Saturday, February 12, 2011


2008 Edition
 Well, dagnabit, I done gone ahead and run ahead of myself—just finished the blog for next week’s game (The Age of Exploration) only to realize that I had yet to write up this week’s game. So I’m going to turn back on myself and then publish both at once. Lucky you!

Acquire was first published in 1962. Some have called it a classic. Certainly, being almost continuously in print for almost 50 years makes a good case. So does being in GAMES Magazine’s Hall of Fame (along with universally beloved games like Scrabble and Risk).

One of my garage sale finds.
On a personal level, my purchase of Acquire marked the beginning of my boardgaming renaissance. In the spring of 2006, there was a garage sale at the end of my street in front of one of the local apartment buildings. Along with the usual detritus, there were three boxed games for sale: Starfarers of Catan (German version), Drunter und Druber (ditto, obviously), and Acquire.

Asking price for each game? $2.00.

Folks, this was the Find of a Lifetime. In the five years since then I have tried to recreate this moment—once even getting rear-ended as I slowed down trying to see if there were games for sale at a garage sale on Lawrence Avenue West. But I never have, and I suspect I never will, top that moment.

1999 AH edition (the one I got at the garage sale)
I’ve often wondered what the story was behind that sale—my guess was that the games belonged to a former roommate of the sellers who simply had no idea what an appropriate value for those games was. Or they were disgruntled, and trying to rip said roommate off (a la the urban myth of the $20 Cadillac).

In any case, bringing those boxes home rekindled my interest; soon after, I discovered TABS, and the rest is history.

In the years since I have played and enjoyed the game quite a few times. Like many Sid Sackson games it takes ten minutes to learn but a lifetime to master, with just the right balance between luck and strategy to keep players involved all game long.
Since the game involves money and shares, players must agree beforehand if they want to play with open or hidden information. The choice is important, because the game plays very differently depending on the choice.

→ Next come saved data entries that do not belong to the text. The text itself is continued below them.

Lemma map_sum_empty f : map_sum f ∅ = 0.
Proof. apply map_fold_empty. Qed.

Lemma map_sum_insert_new f m k v : m !! k = None -> map_sum f (<[k := v]> m) = f v + map_sum f m.
Proof. intros Hk. unfold map_sum. rewrite map_fold_insert_L; [done| |done]. intros. lia. Qed.

Lemma map_sum_insert f m k v w :
  m !! k = Some w -> map_sum f (<[k := v]> m) = map_sum f m - f w + f v.
Proof.
  intros Hk. rewrite <- (insert_delete_id m k w Hk) at 2. rewrite <- insert_delete_eq.
  rewrite !map_sum_insert_new by apply lookup_delete_eq. lia.
Qed.

Lemma map_sum_nonneg f m : (forall k v, m !! k = Some v -> 0 <= f v) -> 0 <= map_sum f m.
Proof.
  induction m as [|k v m Hk IH] using map_ind; intros Hf; [by rewrite map_sum_empty|].
  rewrite map_sum_insert_new by done.
  assert (0 <= f v) by (apply (Hf k); apply lookup_insert_eq).
  assert (0 <= map_sum f m); [|lia]. apply IH. intros k' v' Hk'. apply (Hf k').
  rewrite lookup_insert_ne; [done|]. by intros ->; rewrite Hk in Hk'.
Qed.

Lemma map_sum_le f m bound :
  (forall k v, m !! k = Some v -> f v <= bound) -> map_sum f m <= bound * Z.of_nat (size m).
Proof.
  induction m as [|k v m Hk IH] using map_ind; intros Hf; [rewrite map_sum_empty, map_size_empty; lia|].
  rewrite map_sum_insert_new, map_size_insert_None by done.
  assert (f v <= bound) by (apply (Hf k); apply lookup_insert_eq).
  assert (map_sum f m <= bound * Z.of_nat (size m)); [|lia]. apply IH. intros k' v' Hk'. apply (Hf k').
  rewrite lookup_insert_ne; [done|]. by intros ->; rewrite Hk in Hk'.
Qed.

Lemma map_sum_ge f m k v :
  (forall k v, m !! k = Some v -> 0 <= f v) -> m !! k = Some v -> f v <= map_sum f m.
Proof.
  intros Hf Hk. rewrite <- (insert_delete_id m k v Hk), map_sum_insert_new by apply lookup_delete_eq.
  enough (0 <= map_sum f (delete k m)) by lia. apply map_sum_nonneg.
  intros k' v' [_ Hk']%lookup_delete_Some. by apply (Hf k').
Qed.
End map_sum.

(** How often [x] occurs in [l]. *)
Fixpoint occ {A} `{EqDecision A} (x : A) (l : list A) : Z :=
  match l with [] => 0 | y :: l => (if bool_decide (x = y) then 1 else 0) + occ x l end.

Lemma occ_nonneg {A} `{EqDecision A} (x : A) l : 0 <= occ x l.
Proof. induction l; cbn; [lia|]. case_bool_decide; lia. Qed.

(** ** Machine integers

    An unsigned integer of width [w] is a [Z]; the operations of the source
    that can leave the range are written out. *)

Definition u8_max : Z := 255.
Definition u16_max : Z := 65535.
Definition u32_max : Z := 4294967295.
Definition u64_max : Z := 18446744073709551615.

Definition in_range (max z : Z) : Prop := 0 <= z <= max.
#[global] Instance in_range_dec max z : Decision (in_range max z).
Proof. unfold in_range. apply _. Defined.

Definition checked_add (max a b : Z) : option Z :=
  if a + b <=? max then Some (a + b) else None.
Definition checked_mul (max a b : Z) : option Z :=
  if a * b <=? max then Some (a * b) else None.
Definition checked_sub (a b : Z) : option Z :=
  if b <=? a then Some (a - b) else None.
Definition saturating_sub (a b : Z) : Z := Z.max 0 (a - b).
Definition saturating_add (max a b : Z) : Z := Z.min max (a + b).

Lemma checked_add_Some max a b c :
  checked_add max a b = Some c <-> c = a + b /\ a + b <= max.
Proof. unfold checked_add; destruct (Z.leb_spec (a + b) max); naive_solver lia. Qed.
Lemma checked_add_None max a b : checked_add max a b = None <-> max < a + b.
Proof. unfold checked_add; destruct (Z.leb_spec (a + b) max); naive_solver lia. Qed.
Lemma checked_sub_Some a b c : checked_sub a b = Some c <-> c = a - b /\ b <= a.
Proof. unfold checked_sub; destruct (Z.leb_spec b a); naive_solver lia. Qed.
Lemma checked_mul_Some max a b c :
  checked_mul max a b = Some c <-> c = a * b /\ a * b <= max.
Proof. unfold checked_mul; destruct (Z.leb_spec (a * b) max); naive_solver lia. Qed.

(** ** Bytes and text

    A Rust [u8] is a [byte]; [&[u8]], [Vec<u8>] and the UTF-8 bytes of a
    [&str] are lists of bytes. *)

Abbreviation bytes := (list byte) (only parsing).
Abbreviation str := (list byte) (only parsing).

(** The bytes of a string literal. *)
Definition lit (s : string) : str := String.list_byte_of_string s.

Definition b2z (b : byte) : Z := Z.of_N (Byte.to_N b).
Definition z2b (z : Z) : byte :=
  match Byte.of_N (Z.to_N (z mod 256)) with Some b => b | None => "000"%byte end.

#[global] Instance byte_eq_dec : EqDecision byte := Byte.byte_eq_dec.
#[global] Program Instance byte_countable : Countable byte :=
  inj_countable Byte.to_N Byte.of_N _.
Next Obligation. apply Byte.of_to_N. Qed.

Lemma b2z_range b : 0 <= b2z b < 256.
Proof. unfold b2z. pose proof (Byte.to_N_bounded b). lia. Qed.

Lemma b2z_z2b z : b2z (z2b z) = z mod 256.
Proof.
  unfold b2z, z2b. pose proof (Z.mod_pos_bound z 256 ltac:(lia)) as Hm.
  destruct (Byte.of_N (Z.to_N (z mod 256))) eqn:E.
  - apply Byte.to_of_N in E. rewrite E. lia.
  - apply Byte.of_N_None_iff in E. lia.
Qed.

Lemma b2z_inj a b : b2z a = b2z b -> a = b.
Proof.
  unfold b2z. intros H%N2Z.inj.
  pose proof (Byte.of_to_N a) as Ha. pose proof (Byte.of_to_N b) as Hb.
  rewrite H in Ha. congruence.
Qed.

Lemma z2b_b2z b : z2b (b2z b) = b.
Proof. apply b2z_inj. rewrite b2z_z2b. apply Z.mod_small, b2z_range. Qed.

(** [to_le_bytes] and [from_le_bytes] of an [n]-byte unsigned integer. *)
Fixpoint to_le_bytes (n : nat) (z : Z) : bytes :=
  match n with
  | O => []
  | S n => z2b z :: to_le_bytes n (z / 256)
  end.
Fixpoint from_le_bytes (l : bytes) : Z :=
  match l with
  | [] => 0
  | b :: l => b2z b + 256 * from_le_bytes l
  end.
(** The big-endian forms. *)
Definition to_be_bytes (n : nat) (z : Z) : bytes := reverse (to_le_bytes n z).
Definition from_be_bytes (l : bytes) : Z := from_le_bytes (reverse l).

Lemma length_to_le_bytes n z : length (to_le_bytes n z) = n.
Proof. revert z; induction n; intros; cbn; auto. Qed.

Lemma from_to_le_bytes n z :
  from_le_bytes (to_le_bytes n z) = z mod 256 ^ Z.of_nat n.
Proof.
  revert z; induction n as [|n IH]; intros z; cbn [to_le_bytes from_le_bytes].
  - by rewrite Z.mod_1_r.
  - rewrite IH, b2z_z2b, Nat2Z.inj_succ, Z.pow_succ_r by lia.
    rewrite (Z.rem_mul_r z 256) by lia. lia.
Qed.

Lemma to_le_bytes_inj n x y :
  0 <= x < 256 ^ Z.of_nat n -> 0 <= y < 256 ^ Z.of_nat n ->
  to_le_bytes n x = to_le_bytes n y -> x = y.
Proof.
  intros Hx Hy Heq. apply (f_equal from_le_bytes) in Heq.
  rewrite !from_to_le_bytes, !Z.mod_small in Heq; auto.
Qed.

(** Two length-prefixed fields followed by anything are equal only field by
    field. *)
Lemma prefixed_inj n (x y u v : bytes) :
  Z.of_nat (length x) < 256 ^ Z.of_nat n -> Z.of_nat (length y) < 256 ^ Z.of_nat n ->
  to_le_bytes n (Z.of_nat (length x)) ++ x ++ u = to_le_bytes n (Z.of_nat (length y)) ++ y ++ v ->
  x = y /\ u = v.
Proof.
  intros Hx Hy Heq. apply app_inj_1 in Heq as [Hl Heq]; [|by rewrite !length_to_le_bytes].
  apply to_le_bytes_inj in Hl; [|lia..]. apply app_inj_1 in Heq; [done|lia].
Qed.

With open money and shares, players have perfect information, which makes it less about players’ memory and more about calculation—but can result in Analysis Paralysis for players who always must have the Perfect Plan. With hidden money and shares (my gaming group’s preference), the game can be frustrating for players with imperfect memories (that is, most of us) but in the process becomes more suspenseful. 

1968 edition
As I’ve said before, Sackson’s genius was in creating games where players have Interesting Decisions every turn, and Acquire is no exception. The first is deciding which of your six tiles to play on the orthogonal grid. The next happens if someone plays a tile which merges two chains. If you own shares in the chain that gets gobbled up, you can cash them in, keep them, or trade them in for shares in the gobbler at a two-for-one ratio, increasing your stake in what is now a larger and hence more valuable chain.  The final one is which shares to buy at the end of your turn. Since you can only buy a maximum of three, you can’t buy out a holding except if there are fewer than four shares left to buy.

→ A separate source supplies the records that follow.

(* ===== verification/Wire.v ===== *)
(** * Wire protocol ([syntheke::wire], [syntheke::codec])

    Frame header codec, handshake and request messages with their checks,
    version negotiation, the authentication transcript, and the validating
    body codec. The archive library (rkyv) is a parameter of the codec. *)
From S2P Require Import Prelude Vocab Ids Payload.
Local Open Scope Z_scope.

(** ** Constants *)
Definition CONTRACT_VERSION : Z := 1.
Definition WIRE_VERSION : Z := 1.
Definition MAGIC : bytes := lit "DPT1".
Definition HEADER_LEN : nat := 12.
Definition PRE_AUTH_MAX_BODY : Z := 4 * 1024.
Definition DEFAULT_MAX_BODY : Z := 1024 * 1024.
Definition HARD_MAX_BODY : Z := 4 * 1024 * 1024.
Definition AUTH_LABEL : bytes := lit "dioptron-auth-v1".
Definition NONCE_LEN : nat := 16.
Definition SIGNATURE_LEN : nat := 64.
Definition AUTH_TRANSCRIPT_LEN : nat := 66.

Definition clamp_cap (cap : Z) : Z := if cap >? HARD_MAX_BODY then HARD_MAX_BODY else cap.

(** ** Frame kinds *)
Definition kind_to_u8 (k : FrameKind) : Z :=
  match k with
  | FrameKind.ClientHello => 1 | FrameKind.ServerHello => 2 | FrameKind.Auth => 3
  | FrameKind.Admitted_ => 4 | FrameKind.Request => 5 | FrameKind.Cancel => 6
  | FrameKind.Response => 7 | FrameKind.Fault => 8
  end.
Definition kind_from_u8 (b : Z) : option FrameKind :=
  match b with
  | 1 => Some FrameKind.ClientHello | 2 => Some FrameKind.ServerHello
  | 3 => Some FrameKind.Auth | 4 => Some FrameKind.Admitted_
  | 5 => Some FrameKind.Request | 6 => Some FrameKind.Cancel
  | 7 => Some FrameKind.Response | 8 => Some FrameKind.Fault
  | _ => None
  end.

(** The name table, [FrameKind::ALL], [name] and [from_name]. *)
#[global, refine] Instance FrameKind_named : NamedEnum FrameKind := {|
  enum_all := [
    FrameKind.ClientHello; FrameKind.ServerHello; FrameKind.Auth; FrameKind.Admitted_;
    FrameKind.Request; FrameKind.Cancel; FrameKind.Response; FrameKind.Fault];
  enum_name v := lit match v with
    | FrameKind.ClientHello => "ClientHello"
    | FrameKind.ServerHello => "ServerHello"
    | FrameKind.Auth => "Auth"
    | FrameKind.Admitted_ => "Admitted"
    | FrameKind.Request => "Request"
    | FrameKind.Cancel => "Cancel"
    | FrameKind.Response => "Response"
    | FrameKind.Fault => "Fault"
    end |}.
Proof. all: solve_named. Defined.

(** ** Frame header *)
Definition FLAGS_KNOWN : Z := 0.
Definition FLAGS_NONE : byte := z2b 0.

Module FrameHeader.
Record FrameHeader : Set := mk { kind : FrameKind; flags : byte; len : Z }.
End FrameHeader.
Abbreviation FrameHeader := FrameHeader.FrameHeader.

Definition header_new (kind : FrameKind) (len : Z) : FrameHeader :=
  FrameHeader.mk kind FLAGS_NONE len.

Definition header_encode (h : FrameHeader) : bytes :=
  MAGIC ++ [z2b (kind_to_u8 (FrameHeader.kind h)); FrameHeader.flags h; z2b 0; z2b 0]
        ++ to_le_bytes 4 (FrameHeader.len h).

(** [FrameHeader::decode]. The source takes [&[u8; HEADER_LEN]]; a list of
    another length does not arise and reads as a bad magic. *)
Definition header_decode (b : bytes) (cap : Z) : result SynthekeError FrameHeader :=
  match b with
  | [m0; m1; m2; m3; kind; flags; r0; r1; l0; l1; l2; l3] =>
      let found := [m0; m1; m2; m3] in
      _ ← ensure (bool_decide (found = MAGIC)) (BadMagic found);
      kind ← ok_or (kind_from_u8 (b2z kind)) (UnknownFrameKind kind);
      _ ← ensure (Z.land (b2z flags) (Z.lnot FLAGS_KNOWN) =? 0) (UnknownFlags flags);
      let reserved := from_le_bytes [r0; r1] in
      _ ← ensure (reserved =? 0) (NonzeroReserved reserved);
      let len := from_le_bytes [l0; l1; l2; l3] in
      let cap := clamp_cap cap in
      _ ← ensure (len <=? cap) (FrameTooLarge len cap);
      Ok (FrameHeader.mk kind flags len)
  | _ => Err (BadMagic (take 4 b))
  end.

(** ** Messages *)
Record Nonce : Set := Nonce_from_bytes { Nonce_to_bytes : bytes }.
#[global] Instance Nonce_eq_dec : EqDecision Nonce.
Proof. solve_decision. Defined.

(** The [Message] trait: the frame kind that carries a type and the
    invariants the archive validator cannot express. *)
Class Message (T : Type) := {
  KIND : FrameKind;
  message_check : T -> result SynthekeError unit;
}.
#[global] Hint Mode Message ! : typeclass_instances.
Arguments KIND T {_}.

Module ClientHello.
Record ClientHello : Set := mk {
  version_min : Z; version_max : Z; tenant : TenantId; client_nonce : Nonce }.
End ClientHello.
Abbreviation ClientHello := ClientHello.ClientHello.
Definition client_hello_check (m : ClientHello) : result SynthekeError unit :=
  ensure (ClientHello.version_min m <=? ClientHello.version_max m)
    (InvalidVersionRange (ClientHello.version_min m) (ClientHello.version_max m)).
#[global] Instance ClientHello_message : Message ClientHello := {|
  KIND := FrameKind.ClientHello; message_check := client_hello_check |}.

Module VersionChoice.
Inductive VersionChoice : Set := Chosen (version : Z) | Incompatible.
#[global] Instance VersionChoice_eq_dec : EqDecision VersionChoice.
Proof. solve_decision. Defined.
End VersionChoice.
Abbreviation VersionChoice := VersionChoice.VersionChoice.

Definition negotiate_version (client_min client_max server_min server_max : Z) : VersionChoice :=
  let low := if client_min >? server_min then client_min else server_min in
  let high := if client_max <? server_max then client_max else server_max in
  if low <=? high then VersionChoice.Chosen high else VersionChoice.Incompatible.

Module ServerHello.
Record ServerHello : Set := mk {
  version : VersionChoice; server_nonce : Nonce; max_frame : Z }.
End ServerHello.
Abbreviation ServerHello := ServerHello.ServerHello.
Definition server_hello_check (m : ServerHello) : result SynthekeError unit :=
  ensure ((PRE_AUTH_MAX_BODY <=? ServerHello.max_frame m)
          && (ServerHello.max_frame m <=? HARD_MAX_BODY))
    (MaxFrameOutOfRange (ServerHello.max_frame m)).
#[global] Instance ServerHello_message : Message ServerHello := {|
  KIND := FrameKind.ServerHello; message_check := server_hello_check |}.

Module Auth.
Record Auth : Set := mk { signature : bytes }.
End Auth.
Abbreviation Auth := Auth.Auth.
#[global] Instance Auth_message : Message Auth := {|
  KIND := FrameKind.Auth; message_check _ := Ok tt |}.

Inductive AdmittedMsg : Set := AdmittedMsg_unit.
#[global] Instance Admitted_message : Message AdmittedMsg := {|
  KIND := FrameKind.Admitted_; message_check _ := Ok tt |}.

Module Request.
Record Request : Set := mk {
  request_id : Z; grant : GrantId; idempotency_key : option IdempotencyKey;
  mode : Mode; deadline_ms : Z; body : RequestBody }.
End Request.
Abbreviation Request := Request.Request.
Definition request_check (m : Request) : result SynthekeError unit :=
  let capability := body_capability (Request.body m) in
  _ ← match Request.idempotency_key m with
      | Some key => idem_check key
      | None =>
          ensure (bool_decide (Request.mode m = Mode.DryRun) || negb (is_state_changing capability))
            (MissingIdempotencyKey capability)
      end;
  match Request.body m with
  | RequestBody.Query query =>
      let len := length (QueryRequest.predicate query) in
      ensure (len <=? MAX_QUERY_PREDICATE_LEN)%nat (PredicateTooLong len MAX_QUERY_PREDICATE_LEN)
  | _ => Ok tt
  end.
#[global] Instance Request_message : Message Request := {|
  KIND := FrameKind.Request; message_check := request_check |}.

Module Cancel.
Record Cancel : Set := mk { request_id : Z }.
End Cancel.
Abbreviation Cancel := Cancel.Cancel.
#[global] Instance Cancel_message : Message Cancel := {|
  KIND := FrameKind.Cancel; message_check _ := Ok tt |}.

Module Response.
Record Response : Set := mk {
  request_id : Z; invocation : option InvocationId; body : ResponseBody }.
End Response.
Abbreviation Response := Response.Response.
Definition response_check (m : Response) : result SynthekeError unit :=
  let failure := match Response.body m with
    | ResponseBody.Failed failure => Some failure
    | ResponseBody.Plan plan => Plan.refusal plan
    | _ => None
    end in
  match failure with
  | Some failure => ensure (is_well_formed failure) DeniedAxisMismatch
  | None => Ok tt
  end.
#[global] Instance Response_message : Message Response := {|
  KIND := FrameKind.Response; message_check := response_check |}.

Module Fault.
Record Fault : Set := mk { failure : Failure }.
End Fault.
Abbreviation Fault := Fault.Fault.
Definition fault_check (m : Fault) : result SynthekeError unit :=
  ensure (match Fault.failure m with
          | Failure.ProtocolError | Failure.AuthFailed => true | _ => false end)
    (FaultNotConnectionLevel (failure_kind (Fault.failure m))).
#[global] Instance Fault_message : Message Fault := {|
  KIND := FrameKind.Fault; message_check := fault_check |}.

Acquire does not pretend to be a business or stock exchange ‘sim’—there is little that is realistic about it. But it is a superb game which requires many of the same skills which a good broker should have: knowing when to get in and get out of a holding; knowing how to minimize risk; knowing how to leverage your rivals’ weaknesses for your own gain.

A different AH edition
In the game we played this week, I benefitted from at least two mergers initiated by other players in which I was the sole beneficiary—I’m still a bit mystified why they made those choices, actually. And still I was unable to translate those early- to mid-game gains into a final victory, mainly because I ploughed most of my profits from those mergers into a holding which never expanded or got ‘eaten’—which meant at game’s end that I had a huge stake in a tiny company, which is far less valuable than a second-place stake in a huge company.

And that is the beauty of Acquire—the core structure (those Interesting Decisions) keeps players engaged, but every game is different because of the randomness of the tile draws. So I can’t help but wonder why the game (despite being around almost 50 years) remains far less on people’s radar screens than Monopoly. I honestly think it’s mainly a matter of timing; Monopoly came out thirty years earlier, and so enjoyed a long stretch of popularity without serious challenge. Had Sid Sackson been born thirty years earlier, we might well be looking at toy store shelves filled with Beatles Acquire, Horse Acquire, Los Angeles Acquire...

...hmmmm...maybe it’s not such a bad thing after all that Monopoly came out first.



  1. Have you ever heard the full history of how Monopoly developed? Basically the guy credited with "inventing"it actually copied it from Quaker elders.

  2. "The Landlord's Game" was patented by Elizabeth Phillips in 1903 and originally published in 1924. She was a Quaker, and invented the game as a learning tool to spread the gospel of the single tax theory of Henry George.

    How much Charles Darrow cribbed from it, and how intentionally he did it if he did it, will never be known. But there's a picture of the board in "A Gamut of Games" and it looks an awful lot like Monopoly...

    Anyway, thanks for reading and commenting.